Loading Now

Summary of Dynamic Language Group-based Moe: Enhancing Code-switching Speech Recognition with Hierarchical Routing, by Hukai Huang et al.


Dynamic Language Group-Based MoE: Enhancing Code-Switching Speech Recognition with Hierarchical Routing

by Hukai Huang, Shenghui Lu, Yahui Shan, He Qu, Fengrun Zhang, Wenhao Guan, Qingyang Hong, Lin Li

First submitted to arxiv on: 26 Jul 2024

Categories

  • Main: Computation and Language (cs.CL)
  • Secondary: Artificial Intelligence (cs.AI)

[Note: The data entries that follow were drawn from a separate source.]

(* ===== verification/Markup.v ===== *)
(** The static HTML that [render_index] of [src/tools/webui.py] serves, as the
    tree a browser makes of it, and what the page's script looks up in it.
    White space between elements is left out; the style sheet is in [Style],
    the script in [Page], [Panes] and [Tables]. *)
From S2P Require Import Prelude Text Endpoint Lcd Image Stream Supervisor Files Views WebUI Page Panes.
Open Scope Z_scope.
Set Warnings "-register-all".

(** ** Trees *)

Inductive html := El (tag : list Z) (attrs : list (list Z * list Z)) (children : list html) | Tx (text : list Z).

Definition el (tag : string) (attrs : list (list Z * list Z)) (children : list html) : html := El (lit tag) attrs children.
Definition at_ (name value : string) : list Z * list Z := (lit name, lit value).

Definition attr (name : list Z) (h : html) : option (list Z) :=
  match h with
  | El _ attrs _ => snd <$> List.find (fun a => bool_decide (a.1 = name)) attrs
  | Tx _ => None
  end.
(** The two names that are looked up everywhere, computed once. *)
Definition CLASS : list Z := Eval vm_compute in lit "class".
Definition ID : list Z := Eval vm_compute in lit "id".
Definition is_tag (tag : list Z) (h : html) : bool :=
  match h with El t _ _ => bool_decide (t = tag) | Tx _ => false end.
Definition has_class (c : list Z) (h : html) : bool :=
  match attr CLASS h with Some v => bool_decide (c ∈ split_on 32 v) | None => false end.
Definition has_id (id : list Z) (h : html) : bool := bool_decide (attr ID h = Some id).

(** Every node, in document order. *)
Fixpoint nodes (h : html) : list html :=
  h :: match h with El _ _ children => concat (map nodes children) | Tx _ => [] end.

(** [document.querySelectorAll], its selector as a test of a node. *)
Definition querySelectorAll (p : html -> bool) (doc : html) : list html := List.filter p (nodes doc).
Definition getElementById (id : list Z) (doc : html) : option html := head (querySelectorAll (has_id id) doc).
(** [document.querySelector('#id tag')]. *)
Definition querySelector (id tag : list Z) (doc : html) : option html :=
  head (concat (map (fun h => querySelectorAll (is_tag tag) h) (querySelectorAll (has_id id) doc))).

(** A button as text, as the f-strings of [render_index] write it. *)
Fixpoint markup (h : html) : list Z :=
  match h with
  | Tx text => text
  | El tag attrs children =>
      [60] ++ tag ++ concat (map (fun a => [32] ++ a.1 ++ [61] ++ quoted a.2) attrs) ++ [62]
      ++ concat (map markup children) ++ [60; 47] ++ tag ++ [62]
  end.

(** ** The page *)

Definition key_el (k : list Z) : html :=
  el "button" [at_ "class" "key"; (lit "data-key", k)] [Tx (if bool_decide (k = lit "STAR") then [42] else k)].
Definition grid_els : list html := map (fun row => el "div" [at_ "class" "row"] (map key_el row)) KEY_GRID.
Definition side_el (k : list Z) : html :=
  el "button" [at_ "class" "key side"; (lit "data-key", k)] [Tx k].
Definition ptt_el : html := el "button" [at_ "class" "key side ptt"; at_ "id" "ptt"] [Tx (lit "PTT")].
Definition side_els : list html := map side_el SIDE_KEYS ++ [ptt_el].

(** The elements that hold a note. *)
Definition hint (tag : string) (note : list Z) : html := el tag [at_ "class" "hint"] [Tx note].

Definition powerbar : html :=
  el "div" [at_ "class" "powerbar"]
    [el "button" [at_ "class" "pwr"; at_ "data-power" "on"] [Tx (lit "On")];
     el "button" [at_ "class" "pwr"; at_ "data-power" "on"; at_ "data-boot" "MENU";
                  at_ "title" "restart and hold MENU from reset, for the boot menu (Shift+M)"] [Tx (lit "Multiboot")];
     el "button" [at_ "class" "pwr"; at_ "data-power" "off"] [Tx (lit "Off")];
     el "button" [at_ "class" "pwr"; at_ "data-power" "reset"] [Tx (lit "Reset")];
     el "span" [at_ "id" "powerstate"] [Tx (lit "-")];
     el "span" [at_ "id" "speaker"; at_ "title" "the firmware has enabled the audio amplifier"] [Tx [128264]];
     el "span" [at_ "id" "panel"; at_ "title" "display controller: contrast, inversion, panel on/off"] []].

Definition fwbar : html :=
  el "div" [at_ "class" "fwbar"]
    [el "label" [at_ "for" "fwfile"] [Tx (lit "Firmware")];
     el "input" [at_ "type" "file"; at_ "id" "fwfile"; at_ "accept" ".bin,.elf"] [];
     el "span" [at_ "id" "fwstate"] [Tx (lit "-")];
     hint "span" (lit "or drop a .bin anywhere on the page")].

Definition slots_pane : html :=
  el "details" [at_ "class" "pane"; at_ "open" ""]
    [el "summary" [] [Tx (lit "Firmware slots "); el "span" [at_ "id" "flashstate"] [Tx (lit "-")]];
     el "div" [at_ "class" "fwbar"]
       [el "label" [at_ "class" "mini"]
          [Tx (lit "flash image"); el "input" [at_ "type" "file"; at_ "id" "flashfile"; at_ "accept" ".img,.bin"] []];
        hint "span" (join [10]
         [lit "the multi-system slots live in the external flash;";
          lit "    write a .bin into one, then press Multiboot. Edits go to a working copy of the image";
          lit "    (the file named above), so the one you loaded is never modified " ++ [0x2014] ++ lit " and a restart keeps";
          lit "    that copy rather than reverting to the original"])];
     el "table" [at_ "id" "slottable"] [el "tbody" [] []]].

Definition apps_pane : html :=
  el "details" [at_ "class" "pane"]
    [el "summary" [] [Tx (lit "Overlay apps "); el "span" [at_ "id" "appstate"] [Tx (lit "-")]];
     el "div" [at_ "class" "fwbar"]
       [el "button" [at_ "id" "appask"; at_ "title" "ask the running firmware what it sees in each app slot"]
          [Tx (lit "Ask the radio")];
        hint "span" (join [10]
         [lit "the Labs edition's apps live in the same external flash (16 slots";
          lit "    from 0x102000; the firmware's menu lists the first eight, numbered 1..8). Pick a .app for a slot to";
          lit "    install it " ++ [0x2014] ++ lit " no serial port and no browser permission are involved " ++ [0x2014] ++ lit " then press F then 7 on the";
          lit "    radio and MENU to run it"])];
     el "table" [at_ "id" "apptable"] [el "tbody" [] []]].

Definition screenwrap (width height : list Z) : html :=
  el "div" [at_ "class" "screenwrap"; at_ "id" "screenwrap"]
    [el "img" [at_ "id" "screen"; at_ "src" "/stream"; at_ "alt" "radio LCD";
               (lit "width", width); (lit "height", height)] []].

Definition body (width height : list Z) : html :=
  el "body" []
    [el "div" [at_ "class" "radio"]
       [powerbar; fwbar; slots_pane; apps_pane; screenwrap width height;
        el "div" [at_ "class" "body"]
          [el "div" [at_ "class" "sides"] side_els; el "div" [at_ "class" "pad"] grid_els];
        el "div" [at_ "id" "status"] [Tx (lit "connecting...")];
        el "details" [at_ "id" "logpane"; at_ "open" ""]
          [el "summary" [] [Tx (lit "Logs (firmware serial, qemu, power)")]; el "pre" [at_ "id" "logtext"] []];
        hint "p" (join [10]
         [lit "How long you hold a key is measured here and sent as one";
          lit "  number, so the firmware sees exactly the press you made. Hold past 400 ms for a";
          lit "  long press, which the firmware treats as a separate event and which repeats.";
          lit "  Arrows move, Enter is MENU, Esc is EXIT, digits map straight through. PTT is held";
          lit "  rather than measured, and releases if you drag off it or close the tab."])]].

(** Computed once, too. *)
Definition document (width height : list Z) : html := Eval vm_compute in
  el "html" [at_ "lang" "en"]
    [el "head" []
       [el "meta" [at_ "charset" "utf-8"] [];
        el "meta" [at_ "name" "viewport"; at_ "content" "width=device-width,initial-scale=1"] [];
        el "title" [] [Tx (lit "UV-K5 remote")]];
     body width height].

Definition render_index (scale : Z) : html := document (decimal (128 * scale)) (decimal (64 * scale)).

(** ** The script's lookups *)

(** The elements the script takes by their id. *)
Definition script_ids : list (list Z) :=
  map lit ["status"; "ptt"; "screen"; "speaker"; "panel"; "powerstate"; "screenwrap"; "logtext"; "flashstate";
           "flashfile"; "appstate"; "appask"; "fwstate"; "fwfile"]%string.
(** [document.querySelectorAll('.key[data-key]')], ['.pwr'] and the buttons
    [mark] finds for a key. *)
Definition key_buttons (doc : html) : list html :=
  querySelectorAll (fun h => has_class (lit "key") h && bool_decide (is_Some (attr (lit "data-key") h))) doc.
Definition power_buttons (doc : html) : list html := querySelectorAll (has_class (lit "pwr")) doc.
Definition marked (key : list Z) (doc : html) : list html :=
  querySelectorAll (fun h => bool_decide (attr (lit "data-key") h = Some key)) doc.
(** [btn.dataset.power], [btn.dataset.boot]. *)
Definition dataset (name : list Z) (h : html) : option (list Z) := attr (lit "data-" ++ name) h.

(** ** Properties *)

(** The buttons of the tree are the text the f-strings produce. *)
Lemma markup_buttons :
  map markup (map key_el (concat KEY_GRID)) = map key_button (concat KEY_GRID) /\
  concat (map markup side_els) = sides.
Proof. split; vm_compute; reflexivity. Qed.

(** What the script and the server assume of the page; the picture's size
    does not matter for it. *)
Section lookups.
Variables width height : list Z.
Let doc := document width height.

Lemma ids_nodup : NoDup (omap (attr (lit "id")) (nodes doc)).
Proof.
  match goal with |- NoDup ?l => let x := eval vm_compute in l in change (NoDup x) end.
  refine (bool_decide_unpack _ _). vm_compute. exact I.
Qed.

Lemma ids_found : Forall (fun id => is_Some (getElementById id doc)) script_ids.
Proof. unfold script_ids. cbn [map]. repeat (constructor; [eexists; vm_compute; reflexivity|]). constructor. Qed.

Lemma tables_found :
  Forall (fun id => is_Some (querySelector id (lit "tbody") doc)) (map lit ["slottable"; "apptable"]%string).
Proof. cbn [map]. repeat (constructor; [eexists; vm_compute; reflexivity|]). constructor. Qed.

Lemma keys_found : omap (dataset (lit "key")) (key_buttons doc) = SIDE_KEYS ++ concat KEY_GRID.
Proof. vm_compute. reflexivity. Qed.

Lemma marked_once k : k ∈ KEYS -> length (marked k doc) = 1%nat.
Proof.
  assert (Forall (fun k => length (marked k doc) = 1%nat) KEYS) as H.
  { unfold KEYS. cbn [map]. repeat (constructor; [vm_compute; reflexivity|]). constructor. }
  rewrite Forall_forall in H. apply H.
Qed.

Lemma power_buttons_ok : Forall (fun b => exists a, dataset (lit "power") b = Some a /\ a ∈ POWER_ACTIONS /\
  forall k, dataset (lit "boot") b = Some k -> k ∈ KEYS) (power_buttons doc).
Proof.
  match goal with |- Forall ?P ?l => let x := eval vm_compute in l in change (Forall P x) end.
  repeat constructor; eexists; (split; [vm_compute; reflexivity|]);
    (split; [refine (bool_decide_unpack _ _); vm_compute; exact I|]);
    intros k Hk; vm_compute in Hk; try discriminate.
  injection Hk as <-. refine (bool_decide_unpack _ _). vm_compute. exact I.
Qed.

Lemma screen_found : exists img, getElementById (lit "screen") doc = Some img /\
  attr (lit "width") img = Some width /\ attr (lit "height") img = Some height.
Proof. eexists. split; [vm_compute; reflexivity|]. split; vm_compute; reflexivity. Qed.
End lookups.

(** ** What the Multiboot button does *)

(** The body of the power request: a boot key if the button has one, and
    never how long to hold it. *)
Definition power_body_of (b : html) : power_body := PowerBody (dataset (lit "boot") b) HoldAbsent.

Lemma boot_button scale b k :
  b ∈ power_buttons (render_index scale) -> dataset (lit "boot") b = Some k ->
  dataset (lit "power") b = Some (lit "on") /\ k = lit "MENU".
Proof.
  assert (Forall (fun b => forall k, dataset (lit "boot") b = Some k ->
    dataset (lit "power") b = Some (lit "on") /\ k = lit "MENU") (power_buttons (render_index scale))) as H.
  { unfold render_index. generalize (decimal (128 * scale)) (decimal (64 * scale)). intros width height.
    match goal with |- Forall ?P ?l => let x := eval vm_compute in l in change (Forall P x) end.
    repeat (apply Forall_cons; split; [intros k' Hk; vm_compute in Hk; try discriminate;
      injection Hk as <-; split; vm_compute; reflexivity|]). apply Forall_nil. exact I. }
  rewrite Forall_forall in H. intros Hb. by apply H.
Qed.

(** The page's boot mode holds its key for a second and a half: the request
    names no time, the handler fills in 1500 ms and the launcher passes that
    on, so the eight seconds the machine has as its default, because the boot
    path may look at the keypad only after twenty, never apply. *)
Theorem multiboot_holds_short `{Unicode} `{Runtime} {S : Type} `{PowerControl S} (cf : config) (w : web S) scale b k ip h :
  pc_ok (w_sup w) -> host_ok h -> cf_supervisor cf = true -> cf_boot_key cf = true ->
  b ∈ power_buttons (render_index scale) -> dataset (lit "boot") b = Some k -> pc_running (w_sup w) = false ->
  let '(w', _) := api_power cf w (default [] (dataset (lit "power") b)) (power_body_of b) ip h in
  pc_running (w_sup w') = true ->
  exists args, pc_cmdline (w_sup w') = Some args /\
    po_env args = [(lit "UVK5_FLASH_IMAGE", w_flash w); (lit "UVK5_BOOT_KEY", lit "MENU");
                   (lit "UVK5_BOOT_KEY_MS", lit "1500")].
Proof.
  intros Hok Hh Hcs Hcb Hin Hboot Hoff. destruct (boot_button scale b k Hin Hboot) as [-> ->].
  change (default [] (Some (lit "on"))) with (lit "on"). unfold power_body_of. rewrite Hboot. unfold api_power.
  change (lower (strip (lit "on"))) with (lit "on").
  rewrite bool_decide_eq_false_2 by (intros E; apply E; by left). rewrite Hcs. cbn [negb].
  change (bool_decide (lit "on" = lit "off")) with false. cbn [andb].
  assert (boot_key_for cf (lit "on") (PowerBody (Some (lit "MENU")) HoldAbsent) (w_boot w)
    = (BootKey (Some (lit "MENU")) 1500, None)) as -> by (unfold boot_key_for; rewrite Hcb; reflexivity).
  unfold dispatch. change (bool_decide (lit "on" = lit "on")) with true. cbn iota.
  set (w1 := log _ _ _ _). assert (w_sup w1 = w_sup w /\ w_flash w1 = w_flash w /\
    w_boot w1 = BootKey (Some (lit "MENU")) 1500) as (Hs1 & Hf1 & Hb1).
  { unfold w1, log_boot_key. cbn [w_boot set_boot bk_name]. rewrite Hcb. done. }
  pose proof (pc_on_law (w_sup w1) (launch_env cf w1 h)) as Hlaw. rewrite Hs1 in Hlaw.
  specialize (Hlaw Hok (host_env_ok cf w1 h Hh)) as [_ Hlaw].
  unfold power_on_. rewrite Hs1. destruct (pc_on (w_sup w) (launch_env cf w1 h)) as [s [[|]|e]] eqn:Eon; cbn [fst snd] in Hlaw.
  - destruct Hlaw as (_ & Hrun & args & Hla & Hcmd). cbn. intros _. exists args. split; [done|].
    revert Hla. unfold launch_env, launch_args. rewrite Hb1, Hf1.
    destruct (w_image w1) as [i|]; cbn; [|done]. destruct (ho_popen h); [done|]. by intros [= <-].
  - destruct Hlaw as [Hrun _]. congruence.
  - destruct Hlaw as (_ & Hr1 & _). destruct (is_exception e); cbn; congruence.
Qed.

     Abstract of paper      PDF of paper


GrooveSquid.com Paper Summaries

GrooveSquid.com’s goal is to make artificial intelligence research accessible by summarizing AI papers in simpler terms. Each summary below covers the same AI paper, written at different levels of difficulty. The medium difficulty and low difficulty versions are original summaries written by GrooveSquid.com, while the high difficulty version is the paper’s original abstract. Feel free to learn from the version that suits you best!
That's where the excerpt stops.